Nelson, now with the Denver Nuggets, just wrapped up his 13th season in the NBA, calling it an "unbelievable ride" for a 5-foot-11 kid from Chester. That's two more years spent in the league than Foye, who Nelson thanked for forcing him to be better back in their college days. He also called Greer one of his "great friends" and said that Jaaber's speech "touched me in so many different ways, I wish more young kids could hear it."

"I'm very grateful to be inducted with you guys," Nelson said, although he did point out that when he was at St. Joe's, the Hawks had Villanova down 43-9 at halftime one year. 

"But those next couple years, we paid y'all back," said Foye, now with the Brooklyn Nets, during his own speech.

Those rivalries were especially meaningful to Foye, who also played against Jaaber in both high school and college.

"Being from North Jersey, you never hear about the Big 5," said Foye, a first-team All-American and Big 5 Player of the Year in 2006. "For me coming here and witnessing it up close and personal, it's just something truly amazing."

Foye added that everywhere he goes, he tries to embody what a Philly guard is -- "small but play big," as he put it -- while reminding people that he's proud to be a Villanova alum.
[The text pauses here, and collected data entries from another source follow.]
(** A database with both tables and nothing in them. *)
Definition empty_database : Database :=
  {| todo_table := Some []; features_table := Some [] |}.

(** What reading the next problem returns: the first row, or three times
    [None] when there is none. *)
Definition problem_of (row : option TodoRow)
    : option Z * option string * option string :=
  match row with
  | Some c => (Some (todo_id c), todo_mzn c, todo_dzn c)
  | None => (None, None, None)
  end.

(** A block that reports every feature the [INSERT] reads, all at [text],
    read [t] milliseconds into the run. *)
Definition full_block (t : Z) (text : string) : Block :=
  {| value_lines := map (fun key => (ms t, value_line key text))
                      insert_feature_keys;
     end_line := (ms t, block_end_line) |}.

(** A run of two hours that reaches its four checkpoints, each captured
    from a full block. *)
Definition complete_stream : list (float * string) :=
  paired_stream [(full_block 400000 "0", full_block 500000 "1");
                 (full_block 800000 "0", full_block 900000 "2");
                 (full_block 1200000 "0", full_block 1300000 "3");
                 (full_block 1500000 "0", full_block 1600000 "4")].

(** A queue of three problems: the second has no instance, the third
    shares the id of the first. *)
Definition sample_queue : Database :=
  {| todo_table :=
       Some [{| todo_id := 1; todo_mzn := Some "a.mzn"; todo_dzn := Some "a.dzn" |};
             {| todo_id := 2; todo_mzn := Some "b.mzn"; todo_dzn := None |};
             {| todo_id := 1; todo_mzn := Some "c.mzn"; todo_dzn := Some "c.dzn" |}];
     features_table := None |}.

(** Worlds in which the first run is complete and every later one ends
    early. *)
Definition sample_worlds (n : nat) : World :=
  match n with
  | O => scripted_world complete_stream
  | S _ => scripted_world early_exit_stream
  end.

(** What holds of a script that has ended, normally or not, on the rows
    [rows] of [todo] and the rows [before] of [features], having announced
    [log] already: it ran the rows [ran]. *)
Record script_ok (rows : list TodoRow) (before : list (list sql_value))
    (log : list (option Z * string * option string)) (s : Script)
    (ran : list TodoRow) : Prop := {
  ok_announced : announced s = log ++ map announce ran;
  ok_models : Forall (fun r => is_Some (todo_mzn r)) ran;
  ok_order : ran ++ todo_rows (database s) `sublist_of` rows;
  ok_removed :
    Forall (fun r =>
              Forall (fun x => todo_id x <> todo_id r)
                (todo_rows (database s))) ran;
  ok_features : before `prefix_of` features_rows (database s);
  ok_growth :
    (length (features_rows (database s)) <= length before + length ran)%nat;
  ok_stopped :
    stopped s <> Some (Core IndexError)
    /\ stopped s <> Some ProgrammingError
}.

(** The result of a call, or an empty one when the call raises. *)
Definition result_or_empty (o : Outcome) : ProblemResults :=
  match returned o with
  | Ok r => r
  | Raise _ => unsolved "" None []
  end.

(** The run that ends early, on the default checkpoints and a budget of a
    second, and the run that is complete, with the defaults of the script. *)
Definition early_exit_run : Outcome :=
  run_problem (scripted_world early_exit_stream) "model.mzn" None
    default_executable 1000 default_save_percentages default_solver.

Definition complete_run : Outcome :=
  run_problem (scripted_world complete_stream) "a.mzn" (Some "a.dzn")
    default_executable default_time_limit save_points default_solver.

(** How many block-end lines a stream has. *)
Definition block_ends (lines : list (float * string)) : nat :=
  length (List.filter (fun tl => stat_block_end (snd tl)) lines).

(** The block ends a frame has used up: two for every snapshot, and one
    when the capture is armed. *)
Definition block_ends_used (fr : Frame) : nat :=
  (2 * length (results (results_obj fr))
   + (if is_next_block fr then 1 else 0))%nat.

(** * Properties *)

(** ** The built-ins on small inputs *)

Example float_of_literals :
  Py.float "3.5" = Some 3.5%float /\
  Py.float ("1.0" +:+ Py.nl) = Some 1%float /\
  Py.float " -1_0.5e+1 " = Some (-105)%float /\
  Py.float "-0" = Some (-0)%float /\
  Py.float "1e400" = Some infinity /\
  Py.float "Infinity" = Some infinity /\
  Py.float "garbage" = None /\
  Py.float "" = None /\
  Py.float "1_" = None /\
  Py.float "1e" = None /\
  Py.float "0x10" = None.
Proof. repeat split; vm_compute; reflexivity. Qed.

(** Only the blank and the controls 9 to 13 are stripped among the ASCII
    characters; outside ASCII, white space counts as a blank and the decimal
    digits of any script as digits. *)
Example float_of_texts :
  Py.float (String (ascii_of_nat 9) "1.5" +:+ String (ascii_of_nat 13) "")
  = Some 1.5%float /\
  Py.float ("1.5" +:+ String (ascii_of_nat 31) Py.nl) = None /\
  Py.float (String (ascii_of_nat 28) "1.5") = None /\
  Py.float ("1.5" +:+ String (ascii_of_nat 127) "") = None /\
  Py.float ("1.5" +:+ String (ascii_of_nat 0) "") = None /\
  Py.float ("1.5" +:+ String (ascii_of_nat 194) (String (ascii_of_nat 160) ""))
  = Some 1.5%float /\
  Py.float "١٢.٥" = Some 12.5%float /\
  Py.float "１_０" = Some 10%float /\
  Py.float "1.5é" = None /\
  Py.float "²" = None.
Proof. repeat split; vm_compute; reflexivity. Qed.

Example decode_of_bytes :
  Py.decode ("né€" +:+ Py.nl) = Ok ("né€" +:+ Py.nl) /\
  Py.decode (String (ascii_of_nat 255) Py.nl) = Raise UnicodeDecodeError /\
  Py.decode (String (ascii_of_nat 192) (String (ascii_of_nat 128) ""))
  = Raise UnicodeDecodeError /\
  Py.decode (String (ascii_of_nat 237)
               (String (ascii_of_nat 160) (String (ascii_of_nat 128) "")))
  = Raise UnicodeDecodeError /\
  Py.decode (String (ascii_of_nat 226) (String (ascii_of_nat 130) ""))
  = Raise UnicodeDecodeError /\
  Py.decode (String (ascii_of_nat 128) "") = Raise UnicodeDecodeError.
Proof. repeat split. Qed.

Example slices_by_character :
  Py.slice_to 2 "éa€b" = "éa" /\
  Py.slice_from 2 "éa€b" = "€b" /\
  Py.slice_to 13 "%%%mzn-stat: x=1" = "%%%mzn-stat: " /\
  Py.slice_from 13 "%%%mzn-stat: x=1" = "x=1" /\
  Py.slice_to 5 "abc" = "abc" /\
  Py.slice_from 5 "abc" = "" /\
  Py.codepoints "éa€" = [233; 97; 8364].
Proof. repeat split. Qed.

Example split_at_equals :
  Py.split "=" "x=1.0" = ["x"; "1.0"] /\
  Py.split "=" "garbage" = ["garbage"] /\
  Py.split "=" "a=b=c" = ["a"; "b"; "c"] /\
  Py.split "=" "" = [""] /\
  Py.split "=" "a=" = ["a"; ""].
Proof. repeat split. Qed.

Example getitem_indices :
  Py.getitem [5; 10; 15] 0 = Ok 5 /\
  Py.getitem [5; 10; 15] (-1) = Ok 15 /\
  Py.getitem [5; 10; 15] 3 = Raise IndexError /\
  Py.getitem [5; 10; 15] (-4) = Raise IndexError /\
  Py.getitem (@nil Z) 0 = Raise IndexError.
Proof. repeat split. Qed.

Example int_truediv_quotients :
  Py.int_truediv 50 100 = Ok 0.5%float /\
  Py.int_truediv 7200000 1000 = Ok 7200%float /\
  Py.int_truediv (-7) 2 = Ok (-3.5)%float /\
  Py.int_truediv 0 (-5) = Ok (-0)%float /\
  Py.int_truediv 1 0 = Raise ZeroDivisionError /\
  Py.int_truediv (10 ^ 400) 1 = Raise OverflowError.
Proof. repeat split; vm_compute; reflexivity. Qed.

Example reached_save_point_cases :
  reached_save_point (ms 600) 1000 [50] 0 = Ok true /\
  reached_save_point (ms 500) 1000 [50] 0 = Ok true /\
  reached_save_point (ms 499) 1000 [50] 0 = Ok false /\
  reached_save_point (ms 600) 1000 [50] 1 = Ok false /\
  reached_save_point (ms 600) 1000 [50] 2 = Raise IndexError /\
  reached_save_point (ms 600) 0 [50] 0 = Raise ZeroDivisionError /\
  reached_save_point nan 1000 [50] 0 = Ok false.
Proof. repeat split; vm_compute; reflexivity. Qed.

(** ** The error monad *)

Lemma bind_Ok {A B : Type} (r : result A) (k : A -> result B) (b : B) :
  bind r k = Ok b <-> exists a, r = Ok a /\ k a = Ok b.
Proof.
  destruct r as [a|e]; simpl; split.
  - intros H. exists a. split; [reflexivity | exact H].
  - intros (a' & Ha & Hk). injection Ha as ->. exact Hk.
  - discriminate.
  - intros (a' & Ha & _). discriminate.
Qed.

(** ** Line classification *)

Section Prefixes.

Lemma char_width_ascii (c : ascii) :
  (Py.byte_of c <? 128) = true -> Py.char_width c = 1%nat.
Proof.
  intros H. unfold Py.char_width. cbv zeta.
  destruct (Py.byte_of c <? 192) eqn:E; [reflexivity | lia].
Qed.

(** The first characters of a line are an ASCII literal exactly when its
    first bytes are. *)
Lemma slice_to_prefix (p line : string) :
  all_ascii p = true ->
  Py.slice_to (String.length p) line = p <-> starts_with p line.
Proof.
  unfold Py.slice_to. revert line.
  induction p as [|a p IH]; intros line Hp; cbn [String.length].
  - destruct line; cbn; (split; [intros _; eexists; reflexivity | reflexivity]).
  - cbn [all_ascii] in Hp. apply andb_true_iff in Hp as [Ha Hp].
    destruct line as [|c line]; cbn [Py.take_chars].
    + split; [discriminate | intros [rest H]; discriminate].
    + split.
      * intros H. injection H as -> H.
        rewrite (char_width_ascii a Ha) in H. cbn [Nat.sub] in H.
        apply (IH line Hp) in H as [rest ->].
        exists rest. reflexivity.
      * intros [rest H]. cbn in H. injection H as -> ->. f_equal.
        rewrite (char_width_ascii a Ha). cbn [Nat.sub].
        apply (IH _ Hp). exists rest. reflexivity.
Qed.

Lemma is_stat_related_prefix line :
  is_stat_related line = true <-> starts_with stat_prefix line.
Proof.
  unfold is_stat_related. rewrite String.eqb_eq.
  apply (slice_to_prefix stat_prefix). reflexivity.
Qed.

Lemma is_stat_value_prefix line :
  is_stat_value line = true <-> starts_with stat_value_prefix line.
Proof.
  unfold is_stat_value. rewrite String.eqb_eq.
  apply (slice_to_prefix stat_value_prefix). reflexivity.
Qed.

Lemma stat_block_end_prefix line :
  stat_block_end line = true <-> starts_with stat_end_prefix line.
Proof.
  unfold stat_block_end. rewrite String.eqb_eq.
  apply (slice_to_prefix stat_end_prefix). reflexivity.
Qed.

(** Value lines and block-end lines are statistics lines, and no line is
    both; a statistics line is not the solution marker. *)
Lemma is_stat_value_related line :
  is_stat_value line = true -> is_stat_related line = true.
Proof.
  rewrite is_stat_value_prefix, is_stat_related_prefix.
  intros [rest ->]. exists (": " +:+ rest). reflexivity.
Qed.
The same can be said of Raveling, a longtime college coach and executive who was inducted into the Naismith Memorial Basketball Hall of Fame in 2015.
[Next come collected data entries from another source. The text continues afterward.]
Lemma mapM_raises {A B} (f : A → result B) (l : list A) (e : exn) :
  mapM f l = Raise e → ∃ x, x ∈ l ∧ f x = Raise e.
Proof.
  induction l as [|x l IH]; simpl; [discriminate|].
  destruct (f x) as [y|e0] eqn:Hx.
  - rewrite bind_Ok. destruct (mapM f l) as [k|e'] eqn:Hm; simpl; [discriminate|].
    intros H. inversion H; subst. destruct (IH eq_refl) as (z & Hz & Hfz).
    exists z. split; [right|]; auto.
  - simpl. intros H. inversion H; subst. exists x. split; [left|]; auto.
Qed.

(** X8. [clean_data] raises exactly when some row that passes the filter
    has a Price whose digits and points do not form a number; a bad Price
    in a row that the filter drops is harmless.  The exception is always
    [ValueError]. *)
Theorem clean_data_raises_iff (hash : identifier → Z)
    (data : list (gmap string string)) (ids : list string) :
  (is_ok (clean_data hash data ids) = false
   ↔ ∃ row s, row ∈ data ∧ valid_row ids row = true
              ∧ row !! "Price" = Some s ∧ is_ok (clean_price (strip s)) = false)
  ∧ ∀ e, clean_data hash data ids = Raise e → e = ValueError.
Proof.
  rewrite clean_data_spec. split.
  - assert (Hm : is_ok (first_occurrences <$>
                          mapM clean_row (List.filter (valid_row ids) data))
                 = is_ok (mapM clean_row (List.filter (valid_row ids) data))).
    { destruct (mapM clean_row _); reflexivity. }
    rewrite Hm, mapM_fails_iff. split.
    + intros (row & Hin & Hf). apply list_elem_of_In, filter_In in Hin as [Hin Hv].
      apply clean_row_fails_iff in Hf as (s & Hs & Hp).
      exists row, s. split; [apply list_elem_of_In, Hin | auto].
    + intros (row & s & Hin & Hv & Hs & Hp). exists row. split.
      * apply list_elem_of_In, filter_In. split; [apply list_elem_of_In, Hin | exact Hv].
      * apply clean_row_fails_iff. eauto.
  - intros e H. destruct (mapM clean_row _) as [cl|e'] eqn:Hm; [discriminate|].
    inversion H; subst. apply mapM_raises in Hm as (row & _ & Hrow).
    eapply clean_row_raises, Hrow.
Qed.

(** ** Appending rows *)

Lemma firsts_from_app (pre a b : list (gmap string value)) :
  firsts_from pre (a ++ b)%list
  = (firsts_from pre a ++ firsts_from (pre ++ a) b)%list.
Proof.
  revert pre. induction a as [|r a IH]; intros pre.
  - simpl. rewrite app_nil_r. reflexivity.
  - simpl app. rewrite !firsts_from_cons, IH, <- !app_assoc. reflexivity.
Qed.

Lemma mapM_app {A B} (f : A → result B) (a b : list A) :
  mapM f (a ++ b)%list = (x ← mapM f a; y ← mapM f b; mret (x ++ y)%list).
Proof.
  induction a as [|x a IH]; simpl.
  - destruct (mapM f b); reflexivity.
  - destruct (f x) as [y|e]; [|reflexivity]. rewrite !bind_Ok, IH.
    destruct (mapM f a) as [k|e]; [|reflexivity]. rewrite !bind_Ok.
    destruct (mapM f b); reflexivity.
Qed.

Lemma firsts_from_covered (pre b : list (gmap string value)) :
  Forall cleaned_record pre → Forall cleaned_record b →
  (∀ r, r ∈ b → sorted_items r ∈ sorted_items <$> pre) →
  firsts_from pre b = [].
Proof.
  revert pre. induction b as [|r b IH]; intros pre Hpre Hb Hcov; [reflexivity|].
  apply Forall_cons in Hb as [Hr Hb]. rewrite firsts_from_cons.
  rewrite (proj2 (existsb_same_identity r pre Hr Hpre) (Hcov r ltac:(left))).
  apply IH.
  - apply Forall_app. split; [exact Hpre|]. constructor; [exact Hr | constructor].
  - exact Hb.
  - intros x Hx. rewrite fmap_app. apply elem_of_app. left. apply Hcov. right. exact Hx.
Qed.

Lemma first_occurrences_app (a b : list (gmap string value)) :
  first_occurrences (a ++ b)%list = (first_occurrences a ++ firsts_from a b)%list.
Proof.
  change (firsts_from [] (a ++ b)%list
          = (firsts_from [] a ++ firsts_from ([] ++ a) b)%list).
  apply firsts_from_app.
Qed.

Lemma fmap_Ok {A B} (f : A → B) (a : A) : f <$> Ok a = Ok (f a).
Proof. reflexivity. Qed.

Lemma mret_Ok {A} (a : A) : mret a = Ok a.
Proof. reflexivity. Qed.

(** X9. Appending rows to the input never changes or removes records
    already produced: the result for the first part is a prefix of the
    result for the whole. *)
Theorem clean_data_append_prefix (hash : identifier → Z)
    (d1 d2 : list (gmap string string)) (ids : list string)
    (out : list (gmap string value)) :
  clean_data hash (d1 ++ d2)%list ids = Ok out →
  ∃ out1, clean_data hash d1 ids = Ok out1 ∧ out1 `prefix_of` out.
Proof.
  rewrite !clean_data_spec, List.filter_app, mapM_app.
  destruct (mapM clean_row (List.filter (valid_row ids) d1)) as [c1|e]; [|discriminate].
  rewrite bind_Ok.
  destruct (mapM clean_row (List.filter (valid_row ids) d2)) as [c2|e]; [|discriminate].
  rewrite bind_Ok, mret_Ok, !fmap_Ok, first_occurrences_app.
  intros H. inversion H; subst. eexists. split; [reflexivity|].
  eexists. reflexivity.
Qed.

Lemma clean_data_append_prefix_witness :
  ∃ out1,
    clean_data hash_zero
      [raw_row "1" "2" "3" "Widget" "Shop" "2024-03-15" "4" "$5.50"]
      default_id_fields = Ok out1
    ∧ out1 `prefix_of`
        [cleaned_row "1" "2" "3" "Widget" "Shop" "2024-03-15" 4 float_5_5;
         cleaned_row "7" "2" "3" "Gadget" "Shop" "2024-03-16" 1 float_9].
Proof.
  apply (clean_data_append_prefix hash_zero
           [raw_row "1" "2" "3" "Widget" "Shop" "2024-03-15" "4" "$5.50"]
           [raw_row "7" "2" "3" "Gadget" "Shop" "2024-03-16" "1" "9"]).
  by_evaluation.
Defined.

(** X10. Feeding the same rows twice in a row gives what feeding them once
    gives: the second copy adds no record (and raises nothing new). *)
Theorem clean_data_repeated_input (hash : identifier → Z)
    (data : list (gmap string string)) (ids : list string) :
  clean_data hash (data ++ data)%list ids = clean_data hash data ids.
Proof.
  rewrite !clean_data_spec, List.filter_app, mapM_app.
  destruct (mapM clean_row (List.filter (valid_row ids) data)) as [cl|e] eqn:Hm;
    [|reflexivity].
  rewrite !bind_Ok, mret_Ok, !fmap_Ok, first_occurrences_app. f_equal.
  assert (Hcl : Forall cleaned_record cl).
  { eapply mapM_clean_row_cleaned, mapM_Ok_Forall2, Hm. }
  rewrite (firsts_from_covered cl cl Hcl Hcl); [apply app_nil_r|].
  intros r Hr. apply list_elem_of_fmap. exists r. auto.
Qed.

(** * Further properties of the validator *)

Lemma list_filter_idem {A} (p : A → bool) (l : list A) :
  List.filter p (List.filter p l) = List.filter p l.
Proof.
  apply filter_all. intros x Hx. apply list_elem_of_In, filter_In in Hx. tauto.
Qed.

(** X11. [validate_data] works row by row: validating a concatenation is
    concatenating the validations, and validating twice is validating
    once. *)
Theorem validate_data_composes (a b : list (gmap string value)) :
  validate_data (a ++ b)%list = (validate_data a ++ validate_data b)%list
  ∧ validate_data (validate_data a) = validate_data a.
Proof.
  unfold validate_data. rewrite !validate_loop_spec, !app_nil_l. split.
  - apply List.filter_app.
  - apply list_filter_idem.
Qed.

(** * Further properties of the transformer *)

(** ** Calendar arithmetic *)

Lemma year_length (y : Z) :
  365 <= days_before_year (y + 1) - days_before_year y <= 366.
Proof.
  unfold days_before_year. replace (y + 1 - 1) with y by lia.
  Z.div_mod_to_equations. lia.
Qed.

Lemma isoweek1monday_spec (y : Z) :
  ymd2ord y 1 1 - 3 <= isoweek1monday y <= ymd2ord y 1 1 + 3
  ∧ isoweek1monday y mod 7 = 1.
Proof.
  unfold isoweek1monday. set (fd := ymd2ord y 1 1).
  destruct (3 <? (fd + 6) mod 7) eqn:H.
  - apply Z.ltb_lt in H. Z.div_mod_to_equations. lia.
  - apply Z.ltb_ge in H. Z.div_mod_to_equations. lia.
Qed.

Lemma days_before_month_bounds (y m d : Z) :
  1 <= m <= 12 → 1 <= d <= days_in_month y m →
  1 <= days_before_month y m + d <= 366.
Proof.
  intros Hm Hd.
  assert (Hcases : m = 1 ∨ m = 2 ∨ m = 3 ∨ m = 4 ∨ m = 5 ∨ m = 6 ∨ m = 7 ∨ m = 8
                   ∨ m = 9 ∨ m = 10 ∨ m = 11 ∨ m = 12) by lia.
  unfold days_before_month.
  repeat (destruct Hcases as [->|Hcases]); [..|subst m];
    match goal with
    | |- context [Z.to_nat ?e] =>
        let n := eval vm_compute in (Z.to_nat e) in change (Z.to_nat e) with n
    end;
    unfold days_in_month in *; cbn [days_in_months];
    repeat match goal with
           | |- context [Z.of_nat ?k] =>
               let z := eval vm_compute in (Z.of_nat k) in change (Z.of_nat k) with z
           end;
    cbn in *; destruct (is_leap y); lia.
Qed.

Lemma iso_week_range (y m d : Z) :
  1 <= m <= 12 → 1 <= d <= days_in_month y m → 1 <= iso_week y m d <= 53.
Proof.
  intros Hm Hd. unfold iso_week.
  pose proof (days_before_month_bounds y m d Hm Hd) as Hb.
  pose proof (isoweek1monday_spec y) as [H1 H1m].
  pose proof (isoweek1monday_spec (y - 1)) as [H0 H0m].
  pose proof (year_length (y - 1)) as Hy. replace (y - 1 + 1) with y in Hy by lia.
  unfold ymd2ord in *. change (days_before_month y 1) with 0 in *.
  change (days_before_month (y - 1) 1) with 0 in *.
  set (w1 := isoweek1monday y) in *. set (w0 := isoweek1monday (y - 1)) in *.
  set (w2 := isoweek1monday (y + 1)) in *.
  set (a := days_before_year y) in *. set (b := days_before_year (y - 1)) in *.
  set (t := days_before_month y m) in *.
  destruct ((a + t + d - w1) / 7 <? 0) eqn:Hneg.
  - apply Z.ltb_lt in Hneg. Z.div_mod_to_equations. lia.
  - apply Z.ltb_ge in Hneg.
    destruct ((52 <=? (a + t + d - w1) / 7) && (w2 <=? a + t + d)); [lia|].
    Z.div_mod_to_equations. lia.
Qed.

Lemma weekday_name_listed (y m d : Z) : weekday_name y m d ∈ weekday_names.
Proof.
  unfold weekday_name, weekday_names.
  destruct (weekday y m d) as [|p|p]; [left| |do 6 right; left].
  do 3 (try destruct p as [p|p|]); repeat (first [left | right]).
Qed.

Lemma weekday_name_not_empty (y m d : Z) : is_empty (weekday_name y m d) = false.
Proof.
  pose proof (weekday_name_listed y m d) as H. unfold weekday_names in H.
  repeat (apply elem_of_cons in H as [->|H]; [reflexivity|]). inversion H.
Qed.

(** ** What [strptime] returns *)

Lemma decimal_value_four (s : string) :
  year_text s = true → 0 <= decimal_value s 0 <= 9999.
Proof.
  unfold year_text. intros H. apply andb_true_iff in H as [Hl Hs].
  destruct s as [|a [|b [|c [|d [|e s]]]]]; try discriminate Hl.
  simpl in Hs.
  repeat match goal with
         | H : _ && _ = true |- _ => apply andb_true_iff in H as [? ?]
         end.
  repeat match goal with
         | H : isdecimal_char ?c = true |- _ => apply decimal_digit_value in H
         end.
  simpl. lia.
Qed.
"I'm so proud to say I'm a Big 5 product -- and a proud graduate of Villanova University," Raveling said. "I look back many times and realize the wisest decision I ever made in my lifetime was to enroll at Villanova University."

Just as he opened his speech, Raveling also closed it by saying he was "proud" to enter the Big 5 Hall of Fame the same year as Jaaber, whose remarks touched on spirituality, family and a unique journey from Morocco to New Jersey to Penn.

Jaaber also made sure to thank the person who perhaps embodies the Big 5 more than anyone else: former La Salle player, former Penn coach and current Temple coach Fran Dunphy.

"I don't think I could have had a better coach for me in my situation than my Coach Dunphy," said Jaaber, the 2006-07 Big 5 Player of the Year and the all-time Ivy League leader in steals (303). "I'm almost embarrassed to be inducted into the Hall of Fame before Coach Dunphy."